What are functional foods?
Functional foods are created to offer more than basic nutrition. These foods are altered or modified to contain extra nutrients and healthy ingredients. For example, milk fortified with additional calcium, yoghurt enriched with probiotics, or wheat flour containing folic acid. The idea is to enhance everyday foods for better health outcomes, such as stronger bones, improved digestion, or enhanced immunity.
The idea of functional foods isn’t new. Many countries have food fortification programmes that add important vitamins and minerals to everyday staples to help prevent nutrient deficiencies.
For example, “golden rice” enriched with Vitamin A and iodised salt have become common in lots of places. In South Africa, the Food Fortification Programme, launched in 2003, enriches staple foods like maize, rice, and flour to fight malnutrition and support better health. Countries like the US, India, Brazil, Kenya, and Nigeria also add nutrients to items like flour, cooking oil, and milk to help keep people healthy, especially in areas where it’s difficult to enjoy a varied diet due to lack of access and other resources.
Are these foods always helpful?
They can be a great way to add extra nutrients to your diet, but it’s important not to rely on them completely. Just because something is labelled as “functional” doesn’t always mean it’s a guaranteed health booster. Some food items may be heavily processed or contain added sugar, which can actually reduce their overall benefit.
Also, not all functional foods work the same way for everyone. For example, probiotic yoghurts can be great for gut health, but they might cause bloating or digestive problems for some people, especially if you have a sensitive stomach.
So, it’s always a good idea to read the labels, know what you’re eating, and focus on a balanced diet that includes a range of whole, nutrient-rich foods. That way, you’re not just getting one set of benefits, but a broader range of nutrients to support your overall health.

Making healthier food choices
When picking fortified foods, it’s a good idea to choose ones with real, proven benefits. Not all fortified products are the same – some might come with a higher price tag without much extra value.
Try these functional food friends
- Garlic may be smelly but it’s certainly helpful! Garlic is known for its natural antibiotic and antiseptic properties, and may help lower blood pressure, reduce cholesterol, and even support blood sugar control. Add it to your meals for a simple health boost.
- Packed with lycopene, tomatoes may help reduce the risk of prostate cancer. Cooking them can make this powerful antioxidant even easier for your body to absorb.

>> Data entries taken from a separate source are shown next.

(* ===== verification/Nonces.v ===== *)
(** * The shared nonces of an encrypted multi-client server

    [run_serve_multi] ([src/main.rs]) starts, for each master, a thread that
    waits for the nonces of the handshake in a slot behind a mutex and then
    writes the encrypted I/Q data, and a control thread that performs the
    handshake and stores the nonces.  The writer's
    [if let Some(..) = *enonces.lock().unwrap()] keeps the guard for the whole
    of its body, so a writer holds the lock as long as it writes.  Sessions
    follow each other (the control thread is joined before the next master is
    accepted) and share the slot.  A [Z] stands for a nonce.  A writer that
    panics, and so poisons the lock, is left out. *)

From S2P Require Import Prelude Shutdown.
From stdpp Require Import relations list.
#[local] Open Scope Z_scope.

Inductive NonceWriter : Type := Polling | Writing (nonce : Z) | WriterEnded (nonce : Z).
Inductive NonceCtl : Type := Plain | Storing (my peer : Z) | Encrypted (my : Z) | CtlOver.

Record NonceState : Type := mkNonceState {
  slot : option (Z * Z);
  holder : option nat;
  writers : list NonceWriter;
  controls : list NonceCtl
}.

Definition no_sessions : NonceState := mkNonceState None None [] [].

Inductive nonce_step : NonceState -> NonceState -> Prop :=
| session_starts sl h ws cs :
    Forall (fun c => c = CtlOver) cs ->
    nonce_step (mkNonceState sl h ws cs) (mkNonceState sl h (ws ++ [Polling]) (cs ++ [Plain]))
| writer_starts my peer ws cs i :
    ws !! i = Some Polling ->
    nonce_step (mkNonceState (Some (my, peer)) None ws cs)
               (mkNonceState (Some (my, peer)) (Some i) (<[i := Writing my]> ws) cs)
| writer_stops sl ws cs i my :
    ws !! i = Some (Writing my) ->
    nonce_step (mkNonceState sl (Some i) ws cs) (mkNonceState sl None (<[i := WriterEnded my]> ws) cs)
| handshake sl h ws cs i c my peer :
    cs !! i = Some c -> c = Plain \/ (exists m, c = Encrypted m) ->
    nonce_step (mkNonceState sl h ws cs) (mkNonceState sl h ws (<[i := Storing my peer]> cs))
| nonces_stored sl ws cs i my peer :
    cs !! i = Some (Storing my peer) ->
    nonce_step (mkNonceState sl None ws cs) (mkNonceState (Some (my, peer)) None ws (<[i := Encrypted my]> cs))
| master_leaves sl h ws cs i c :
    cs !! i = Some c -> c = Plain \/ (exists m, c = Encrypted m) ->
    nonce_step (mkNonceState sl h ws cs) (mkNonceState sl h ws (<[i := CtlOver]> cs)).

(** The holder of the lock is the one writer that writes, under the nonce the
    slot has. *)
Definition lock_inv (s : NonceState) : Prop :=
  forall i, holder s = Some i <-> exists my, writers s !! i = Some (Writing my).
Definition nonce_inv (s : NonceState) : Prop :=
  forall i my, writers s !! i = Some (Writing my) -> exists peer, slot s = Some (my, peer).

Lemma lock_inv_step s s' : nonce_step s s' -> lock_inv s -> lock_inv s'.
Proof.
  intros Hs Hi. destruct Hs as [sl h ws cs Hc|my peer ws cs i Hw|sl ws cs i my Hw|sl h ws cs i c my peer Hl Hc|sl ws cs i my peer Hl|sl h ws cs i c Hl Hc];
    intros j; specialize (Hi j); cbn [holder writers] in *; try exact Hi.
  - rewrite Hi. split; intros [my Hm].
    + exists my. by apply lookup_app_l_Some.
    + exists my. apply lookup_app_Some in Hm as [Hm|[_ Hm]]; [done|]. apply list_lookup_singleton_Some in Hm as [_ [=]].
  - destruct (decide (i = j)) as [->|Hne].
    + split; [|done]. intros _. exists my. apply list_lookup_insert_eq. by eapply lookup_lt_Some.
    + split; [congruence|]. intros [m Hm]. rewrite list_lookup_insert_ne in Hm by done.
      assert (Hn : None = Some j) by (apply Hi; by exists m). done.
  - split; [done|]. intros [m Hm]. exfalso. destruct (decide (i = j)) as [->|Hne].
    + rewrite list_lookup_insert_eq in Hm by (by eapply lookup_lt_Some). done.
    + rewrite list_lookup_insert_ne in Hm by done. assert (Hn : Some i = Some j) by (apply Hi; by exists m). congruence.
Qed.

Lemma nonce_inv_step s s' : nonce_step s s' -> lock_inv s -> nonce_inv s -> nonce_inv s'.
Proof.
  intros Hs Hl Hi. destruct Hs as [sl h ws cs Hc|my peer ws cs i Hw|sl ws cs i my Hw|sl h ws cs i c my peer Hc1 Hc|sl ws cs i my peer Hc|sl h ws cs i c Hc1 Hc];
    intros j m Hm; cbn [slot writers holder] in *.
  - apply lookup_app_Some in Hm as [Hm|[_ Hm]]; [by eapply Hi|]. apply list_lookup_singleton_Some in Hm as [_ [=]].
  - destruct (decide (i = j)) as [->|Hne].
    + rewrite list_lookup_insert_eq in Hm by (by eapply lookup_lt_Some). simplify_eq. by exists peer.
    + rewrite list_lookup_insert_ne in Hm by done. by eapply Hi.
  - destruct (decide (i = j)) as [->|Hne].
    + rewrite list_lookup_insert_eq in Hm by (by eapply lookup_lt_Some). done.
    + rewrite list_lookup_insert_ne in Hm by done. by eapply Hi.
  - by eapply Hi.
  - assert (Hn : None = Some j) by (apply (Hl j); by exists m). done.
  - by eapply Hi.
Qed.

Lemma nonces_reachable s : rtc nonce_step no_sessions s -> lock_inv s /\ nonce_inv s.
Proof.
  apply (rtc_preserves nonce_step (fun s => lock_inv s /\ nonce_inv s)).
  - intros x y Hxy [Hl Hn]. split; [by eapply lock_inv_step | by eapply nonce_inv_step].
  - split; intros i; cbn; [split; [done|]; intros [m Hm]|intros m Hm]; by rewrite lookup_nil in Hm.
Qed.

(** What stays true of the [k]-th session once its writer has started under the
    nonce [my]: until the writer ends, it holds the lock, the slot is unchanged
    and the control thread has not established an encrypted session. *)
Definition captured (k : nat) (my peer : Z) (s : NonceState) : Prop :=
  writers s !! k = Some (WriterEnded my) \/
  (writers s !! k = Some (Writing my) /\ holder s = Some k /\ slot s = Some (my, peer) /\
   forall m, controls s !! k <> Some (Encrypted m)).

Lemma captured_step k my peer s s' : nonce_step s s' -> captured k my peer s -> captured k my peer s'.
Proof.
  intros Hs Hc. unfold captured in *.
  destruct Hs as [sl h ws cs Hcs|m p ws cs i Hw|sl ws cs i m Hw|sl h ws cs i c m p Hc1 Hc2|sl ws cs i m p Hc1|sl h ws cs i c Hc1 Hc2];
    cbn [slot writers holder controls] in *.
  - destruct Hc as [Hc|(H1 & H2 & H3 & H4)]; [left; by apply lookup_app_l_Some|].
    right. split_and!; try done; [by apply lookup_app_l_Some|]. intros m Hm.
    apply lookup_app_Some in Hm as [Hm|[_ Hm]]; [by eapply H4|]. apply list_lookup_singleton_Some in Hm as [_ [=]].
  - destruct Hc as [Hc|(_ & [=] & _)]. left. rewrite list_lookup_insert_ne; [done|]. intros ->. congruence.
  - destruct (decide (i = k)) as [->|Hne].
    + left. rewrite list_lookup_insert_eq by (by eapply lookup_lt_Some). destruct Hc as [Hc|(Hc & _)]; congruence.
    + rewrite list_lookup_insert_ne by done. destruct Hc as [Hc|(_ & [=] & _)]; [by left | done].
  - destruct Hc as [Hc|(H1 & H2 & H3 & H4)]; [by left|]. right. split_and!; try done. intros m' Hm.
    destruct (decide (i = k)) as [->|Hne].
    + rewrite list_lookup_insert_eq in Hm by (by eapply lookup_lt_Some). done.
    + rewrite list_lookup_insert_ne in Hm by done. by eapply H4.
  - destruct Hc as [Hc|(_ & [=] & _)]. by left.
  - destruct Hc as [Hc|(H1 & H2 & H3 & H4)]; [by left|]. right. split_and!; try done. intros m' Hm.
    destruct (decide (i = k)) as [->|Hne].
    + rewrite list_lookup_insert_eq in Hm by (by eapply lookup_lt_Some). done.
    + rewrite list_lookup_insert_ne in Hm by done. by eapply H4.
Qed.

(** ** Properties *)

(** In every reachable state at most one thread writes encrypted data, it
    is the one that holds the lock of the nonces, and its nonce is the one the
    slot has. *)
Theorem one_encrypted_writer (s : NonceState) (i j : nat) (my my' : Z) :
  rtc nonce_step no_sessions s -> writers s !! i = Some (Writing my) -> writers s !! j = Some (Writing my') ->
  i = j /\ holder s = Some i /\ exists peer, slot s = Some (my, peer).
Proof.
  intros Hr Hi Hj. destruct (nonces_reachable s Hr) as [Hl Hn].
  assert (H1 : holder s = Some i) by (apply Hl; by exists my).
  assert (H2 : holder s = Some j) by (apply Hl; by exists my').
  split_and!; [congruence | done | by eapply Hn].
Qed.

(** C20. A second encrypted session reuses the first one's nonce: when the
    master of an encrypted session has left and its writer has ended, the next
    session's writer can start before any handshake, under the same nonce (so
    the same keystream from its start), and then, for as long as it writes,
    whatever happens, the slot keeps the old nonces and the new control thread
    does not get past storing its own. *)
Theorem second_session_reuses_nonce (s : NonceState) (j : nat) (my peer : Z) :
  rtc nonce_step no_sessions s -> slot s = Some (my, peer) -> writers s !! j = Some (WriterEnded my) ->
  holder s = None -> Forall (fun c => c = CtlOver) (controls s) -> length (writers s) = length (controls s) ->
  exists s', rtc nonce_step s s' /\ writers s' !! j = Some (WriterEnded my) /\
    writers s' !! length (writers s) = Some (Writing my) /\ controls s' !! length (writers s) = Some Plain /\
    forall s'', rtc nonce_step s' s'' -> writers s'' !! length (writers s) = Some (Writing my) ->
      slot s'' = Some (my, peer) /\ forall m, controls s'' !! length (writers s) <> Some (Encrypted m).
Proof.
  destruct s as [sl h ws cs]. cbn [slot holder writers controls]. intros _ -> Hj -> Hcs Hlen.
  assert (Hk : (ws ++ [Polling]) !! length ws = Some Polling) by (by apply list_lookup_middle).
  assert (Hck : (cs ++ [Plain]) !! length ws = Some Plain) by (rewrite Hlen; by apply list_lookup_middle).
  assert (Hjk : j <> length ws) by (apply lookup_lt_Some in Hj; lia).
  exists (mkNonceState (Some (my, peer)) (Some (length ws)) (<[length ws := Writing my]> (ws ++ [Polling])) (cs ++ [Plain])).
  cbn [slot holder writers controls]. split_and!; [| | | done |].
  - eapply rtc_l; [by apply session_starts|]. eapply rtc_l; [by apply writer_starts|]. reflexivity.
  - rewrite list_lookup_insert_ne by done. by apply lookup_app_l_Some.
  - apply list_lookup_insert_eq. by eapply lookup_lt_Some.
  - intros s'' Hr Hw.
    assert (Hcap : captured (length ws) my peer s'').
    { eapply (rtc_preserves nonce_step (captured (length ws) my peer) (captured_step _ _ _)); [|exact Hr].
      right. cbn [slot holder writers controls]. split_and!; try done; [|intros m Hm; congruence].
      apply list_lookup_insert_eq. by eapply lookup_lt_Some. }
    destruct Hcap as [Hc|(_ & _ & H3 & H4)]; [congruence | done].
Qed.

Definition first_session_over : NonceState := mkNonceState (Some (5, 6)) None [WriterEnded 5] [CtlOver].

Lemma first_session_reachable : rtc nonce_step no_sessions first_session_over.
Proof.
  eapply rtc_l; [by apply session_starts|].
  eapply rtc_l; [eapply (handshake _ _ _ _ O _ 5 6); [done | by left]|].
  eapply rtc_l; [eapply (nonces_stored _ _ _ O 5 6); done|].
  eapply rtc_l; [eapply (writer_starts 5 6 _ _ O); done|].
  eapply rtc_l; [eapply (master_leaves _ _ _ _ O); [done | right; by exists 5]|].
  eapply rtc_l; [eapply (writer_stops _ _ _ O 5); done|]. reflexivity.
Qed.

Lemma one_encrypted_writer_witness :
  let s := mkNonceState (Some (5, 6)) (Some 1%nat) [WriterEnded 5; Writing 5] [CtlOver; Plain] in
  1%nat = 1%nat /\ holder s = Some 1%nat /\ exists peer, slot s = Some (5, peer).
Proof.
  intros s. apply (one_encrypted_writer s 1 1 5 5); try reflexivity.
  etrans; [apply first_session_reachable|].
  eapply rtc_l; [apply session_starts; by repeat constructor|].
  eapply rtc_l; [eapply (writer_starts 5 6 _ _ 1%nat); done|]. reflexivity.
Defined.

Lemma second_session_reuses_nonce_witness :
  exists s', rtc nonce_step first_session_over s' /\ writers s' !! O = Some (WriterEnded 5) /\
    writers s' !! 1%nat = Some (Writing 5) /\ controls s' !! 1%nat = Some Plain.
Proof.
  destruct (second_session_reuses_nonce first_session_over 0 5 6) as (s' & H1 & H2 & H3 & H4 & _);
    [exact first_session_reachable | reflexivity | reflexivity | reflexivity | by repeat constructor | reflexivity |].
  by exists s'.
Defined.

- Cruciferous vegetables like broccoli, cabbage, and turnips are packed with nutrients that may support your body’s natural defenses against colon cancer. Try adding them to your salads or stir-fries for a health boost.
- Often called the “miracle tree,” moringa is packed with vitamins, minerals, and antioxidants. It may help reduce inflammation, give your immune health a helping hand, and boost energy levels. Add it to smoothies or sprinkle it over your favourite dishes for a nutrient boost.
- Kefir is a probiotic-rich, fermented drink that’s good for gut health. It’s full of beneficial bacteria that can support digestion, boost immunity, and even improve bone health. Enjoy it on its own or blend it into a creamy smoothie.